= David Kritchevsky =

American biochemist (1920–2006)

David Kritchevsky (January 25, 1920 – November 20, 2006, Bryn Mawr, Pennsylvania) was an American biochemist and expert in lipid nutrition and cholesterol in particular.

Kritchevsky was born in Kharkiv (then part of Ukrainian People's Republic) to a Jewish family. He was brought to the United States in 1923 and graduated from the University of Chicago in 1939. He has been cited as "one of the most influential researchers on diet and health of the 20th century".

==Awards and recognition==
An incomplete list of Kritchevsky's awards include:

- 1968: St.

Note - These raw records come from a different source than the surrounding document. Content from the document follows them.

(* ===== verification/_CoqProject ===== *)
-Q . S2P
Prelude.v
Messages.v
ChangeSet.v
CopyChannel.v
ChannelThreads.v
HexCodec.v
Metrics.v
SessionPool.v
PendingStore.v
DataBoard.v
Events.v
EventBus.v
LocalEngine.v
WsFrameCodec.v
Observability.v
Subscriptions.v
Backpressure.v
Evolution.v
World.v
MessageProcessor.v
Heartbeat.v
Demo.v
TickAtomic.v
TickChange.v
TickWorkers.v
HeartbeatSteps.v
HeartbeatFacts.v
RequestFacts.v
Server.v
Proto.v
RequestParser.v
ResponseWriter.v
Jwt.v
TtsService.v
ServiceFacts.v
Handlers.v
HandlersFacts.v
HandlersRun.v
System.v
PriorityTimer.v
Config.v
Ieee.v
MockEngine.v
Mediator.v
Startup.v
OpenSslCalls.v
Upstream.v
ThreadPool.v
PoolStop.v
EndToEnd.v
FullServer.v
Trip.v
Rounding.v
Resampler.v
ResamplerFacts.v
Sherpa.v
Started.v
Served.v
LwsTransport.v
LwsFacts.v
LwsClose.v
Reactor.v
ReactorFacts.v
BusWorkers.v
BusStop.v
Shutdown.v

Ambrose Medal from the City of Milan, Italy
- 1974: Borden Award from the American Institute of Nutrition
- 1977: Philadelphia Award from the American Chemical Society
- 1978: Outstanding Achievement Award from the American College of Nutrition
- 1979: Professional Achievement Award from the University of Chicago
- 1992: Robert H. Herman Memorial Award from the American Society for Clinical Nutrition
- 1994: Auenbrugger Medal from the University of Graz, Austria
- 1996: Supelco-AOCS Research Award from the American Oil Chemists Society
- 1999: Special Recognition Award from the International Soybean Symposium
- 2001: an honorary D.Sc. from Purdue University
- 2005: Lifetime Achievement Award from the International Whole Grains Symposium
- 2006: Alton E. Bailey Award from the American Oil Chemists Society

In 2006 the American Society for Nutrition established the David Kritchevsky Career Achievement Award and Kritchevsky was its inaugural recipient.

The American Heart Association established the David Kritchevsky memorial lecture, presented at its annual meeting.